Se donner tous les moyens pour réussir
Ainsi dit-elle d'emblée "oui" lorsque Georges Antoun, président de la commission du tourisme de la CCI, lance l'idée d'aller promouvoir à New York la gastronomie et le tourisme de Marseille en Provence. "C'est la première fois que, dans une opération comme celle-là, les politiques s'effacent devant les professionnels", apprécie alors Georges Antoun. Je ne peux que souhaiter à tous les interlocuteurs du tourisme d'avoir en face d'eux quelqu'un comme elle. Dès qu'un projet est évoqué, elle le concrétise et se donne tous les moyens pour arriver à ses fins. C'est un plaisir de travailler avec elle ; les dossiers avancent d'une façon remarquable", commente-t-il.
Et à ceux qui, malgré tout, ont le sentiment qu'elle n'a pas en tête de grands projets d'équipement touristique pour sa ville, elle répond : "Il y aura un grand complexe culturel et touristique sur les quais dans le cadre du projet Euroméditerranée. Mais d'ici là, nous avons encore beaucoup de petites choses à faire : développer le tourisme urbain, peaufiner l'accueil, inciter les petits hôteliers à investir pour se moderniser..."

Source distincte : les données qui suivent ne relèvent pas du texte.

(* ===== verification/Unix.v ===== *)
(** * User programs on the abstract process manager

    A system is a table of processes and the program of each.  The running
    process makes a call, or is preempted; the scheduler dispatches the next one.
    What the calls on files and the clock return is left open. *)

From ITree Require Import Core.ITreeDefinition.
From S2P Require Import Prelude Proc Address Syscall User.

Record usys := mkUsys { utab : table; uprog : gmap Z (prog Empty_set) }.

Section System.
(** The programs of the file system. *)
Variable images : list byte -> option (prog Z).

Definition set_uprog (U : usys) (p : Z) (t : prog Empty_set) : usys := mkUsys (utab U) (<[p := t]> (uprog U)).
Definition set_utab (U : usys) (T : table) : usys := mkUsys T (uprog U).

(** What [sys_waitpid] returns and stores. *)
Definition wait_result (r : reply) : Z * option Z :=
  match r with NoChild => (-1, None) | NotYet => (-2, None) | Reaped c code => (c, Some code) end.

(** The process [p] makes the call [e] and continues with [k]; the events are
    those of the table. *)
Definition ucall {R} (e : sysE R) : (R -> prog Empty_set) -> Z -> usys -> list event -> usys -> Prop :=
  match e in sysE R return (R -> prog Empty_set) -> Z -> usys -> list event -> usys -> Prop with
  | SysExit code => fun _ p U es U' => p <> INIT /\ es = [Exits p code] /\ U' = mkUsys (t_exit p code (utab U)) (delete p (uprog U))
  | SysYield => fun k p U es U' => es = [Yields p] /\ U' = set_utab (set_uprog U p (k 0)) (t_yield p (utab U))
  | SysFork => fun k p U es U' => exists c, 0 < c < 2 ^ 63 /\ procs (utab U) !! c = None /\ es = [Forks p c] /\
      U' = mkUsys (t_fork p c (utab U)) (<[p := k c]> (<[c := k 0]> (uprog U)))
  | SysWaitpid w => fun k p U es U' => exists r T, t_wait p w (utab U) = (r, T) /\ es = [Waits p w r] /\ U' = set_utab (set_uprog U p (k (wait_result r))) T
  | SysGetPid => fun k p U es U' => es = [] /\ U' = set_uprog U p (k p)
  | SysExec path => fun k p U es U' => es = [] /\ U' = set_uprog U p (match images path with Some main => start main | None => k (-1) end)
  | SysGetTime => fun k p U es U' => es = [] /\ exists r, U' = set_uprog U p (k r)
  | SysOpen _ _ | SysClose _ | SysWrite _ _ => fun k p U es U' => es = [] /\ exists r, U' = set_uprog U p (k r)
  | SysRead _ _ => fun k p U es U' => es = [] /\ exists r, U' = set_uprog U p (k r)
  end.

Definition uact (t : prog Empty_set) (p : Z) (U : usys) (es : list event) (U' : usys) : Prop :=
  match observe t with
  | RetF r => match r with end
  | TauF t => es = [] /\ U' = set_uprog U p t
  | VisF e k => ucall e k p U es U'
  end.

Inductive ustep : usys -> list event -> usys -> Prop :=
  | u_act U p t es U' : current (utab U) = Some p -> uprog U !! p = Some t -> uact t p U es U' -> ustep U es U'
  | u_preempt U p : current (utab U) = Some p -> ustep U [Yields p] (set_utab U (t_yield p (utab U)))
  | u_dispatch U p q : current (utab U) = None -> ready (utab U) = p :: q -> ustep U [Dispatches p] (set_utab U (t_dispatch p q (utab U))).

Inductive usteps : usys -> list event -> usys -> Prop :=
  | usteps_nil U : usteps U [] U
  | usteps_cons U es U' es' U'' : ustep U es U' -> usteps U' es' U'' -> usteps U (es ++ es') U''.

(** The table moves as its specification says: what holds of the kernel's runs
    holds of these. *)
Lemma ustep_table U es U' : ustep U es U' -> tsteps (utab U) es (utab U').
Proof.
  intros [V p t fs V' Hc Hp Ha|V p Hc|V p q Hc Hq]; [|apply tsteps_one; by constructor..]. unfold uact in Ha. destruct (observe t) as [[]|t'|X e k]; [by destruct Ha as [-> ->]; constructor|].
  destruct e; cbn in Ha; try (by destruct Ha as [-> [r ->]]; constructor); try (by destruct Ha as [-> ->]; constructor).
  - destruct Ha as (Hne & -> & ->). apply tsteps_one. by constructor.
  - destruct Ha as [-> ->]. apply tsteps_one. by constructor.
  - destruct Ha as (c & _ & Hf & -> & ->). apply tsteps_one. by constructor.
  - destruct Ha as (r & T & E & -> & ->). apply tsteps_one. by constructor.
Qed.

(** ** Round robin *)

(** One way to run a system: no preemption, the next pid for a child, a clock and
    what is typed. *)
Definition next_pid (T : table) : Z := 1 + map_fold (fun p _ a => Z.max p a) 0 (procs T).

Definition uanswer {R} (now : Z) (typed : list byte) (e : sysE R) : (R -> prog Empty_set) -> Z -> usys -> option (list event * usys) :=
  match e in sysE R return (R -> prog Empty_set) -> Z -> usys -> option (list event * usys) with
  | SysExit code => fun _ p U => if p =? INIT then None else Some ([Exits p code], mkUsys (t_exit p code (utab U)) (delete p (uprog U)))
  | SysYield => fun k p U => Some ([Yields p], set_utab (set_uprog U p (k 0)) (t_yield p (utab U)))
  | SysFork => fun k p U => let c := next_pid (utab U) in
      if decide (0 < c < 2 ^ 63 /\ procs (utab U) !! c = None) then Some ([Forks p c], mkUsys (t_fork p c (utab U)) (<[p := k c]> (<[c := k 0]> (uprog U)))) else None
  | SysWaitpid w => fun k p U => let (r, T) := t_wait p w (utab U) in Some ([Waits p w r], set_utab (set_uprog U p (k (wait_result r))) T)
  | SysGetPid => fun k p U => Some ([], set_uprog U p (k p))
  | SysExec path => fun k p U => Some ([], set_uprog U p (match images path with Some main => start main | None => k (-1) end))
  | SysGetTime => fun k p U => Some ([], set_uprog U p (k now))
  | SysOpen _ _ | SysClose _ => fun k p U => Some ([], set_uprog U p (k (-1)))
  | SysWrite _ buffer => fun k p U => Some ([], set_uprog U p (k (zlen buffer)))
  | SysRead _ _ => fun k p U => match typed with [] => None | c :: _ => Some ([], set_uprog U p (k (1, [c]))) end
  end.

Definition unext (now : Z) (typed : list byte) (U : usys) : option (list event * usys) :=
  match current (utab U), ready (utab U) with
  | None, p :: q => Some ([Dispatches p], set_utab U (t_dispatch p q (utab U)))
  | None, [] => None
  | Some p, _ =>
      match uprog U !! p with
      | None => None
      | Some t =>
          match observe t with
          | RetF r => match r : Empty_set with end
          | TauF t => Some ([], set_uprog U p t)
          | VisF e k => uanswer now typed e k p U
          end
      end
  end.

(** The next step reads what is typed. *)
Definition is_read {R} (e : sysE R) : bool := match e with SysRead _ _ => true | _ => false end.

Definition reads_key (U : usys) : bool :=
  match current (utab U) with
  | Some p => match (uprog U !! p : option (prog Empty_set)) with Some t => match observe t with RetF _ | TauF _ => false | VisF e _ => is_read e end | None => false end
  | None => false
  end.

(** [fuel] steps, half a second each. *)
Fixpoint urun (fuel : nat) (now : Z) (typed : list byte) (U : usys) : list event * usys :=
  match fuel with
  | O => ([], U)
  | S fuel =>
      match unext now typed U with
      | Some (es, U') => let (es', U'') := urun fuel (now + 500) (if reads_key U then tail typed else typed) U' in (es ++ es', U'')
      | None => ([], U)
      end
  end.

Lemma unext_step now typed U es U' : unext now typed U = Some (es, U') -> ustep U es U'.
Proof.
  unfold unext. destruct (current (utab U)) as [p|] eqn:Hc; [|destruct (ready (utab U)) as [|p q] eqn:Hq; [done|intros [= <- <-]; by apply u_dispatch]].
  destruct (uprog U !! p) as [t|] eqn:Hp; [|done]. intros E. apply (u_act U p t); [done|done|]. unfold uact. destruct (observe t) as [[]|u|X e k]; [by injection E as <- <-|].
  destruct e; cbn in E |- *; try (injection E as <- <-; by eauto); try (destruct typed; [done|injection E as <- <-; by eauto]).
  - destruct (Z.eqb_spec p INIT); [done|]. by injection E as <- <-.
  - case_decide as H; [|done]. injection E as <- <-. eexists. split_and!; [apply H|apply H|apply H|done|done].
  - destruct (t_wait p pid (utab U)) as [r T]. injection E as <- <-. by eexists _, _.
Qed.

Lemma urun_steps fuel : forall now typed U, usteps U (urun fuel now typed U).1 (urun fuel now typed U).2.
Proof.
  induction fuel as [|fuel IH]; intros now typed U; cbn [urun]; [constructor|]. destruct (unext now typed U) as [[es U']|] eqn:E; [|constructor].
  set (rest := if reads_key U then tail typed else typed). specialize (IH (now + 500) rest U'). destruct (urun fuel (now + 500) rest U') as [es' U'']. cbn in *. by eapply usteps_cons; [eapply unext_step|].
Qed.

End System.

Et elle conclut : "Si j'ai réussi jusqu'à présent, c'est parce que tout le monde a joué le jeu. Nous avons entamé un travail d'équipe formidable avec les professionnels et les institutionnels. J'ai envie de continuer dans cette voie..." La voie de l'efficacité au-delà du combat politique. Incontestablement la seule voie où se reconnaissent les femmes.
L. Casagrande


"Elle n'a ni langue de bois ni discours intellectuel, mais un esprit pratique, le sens du détail."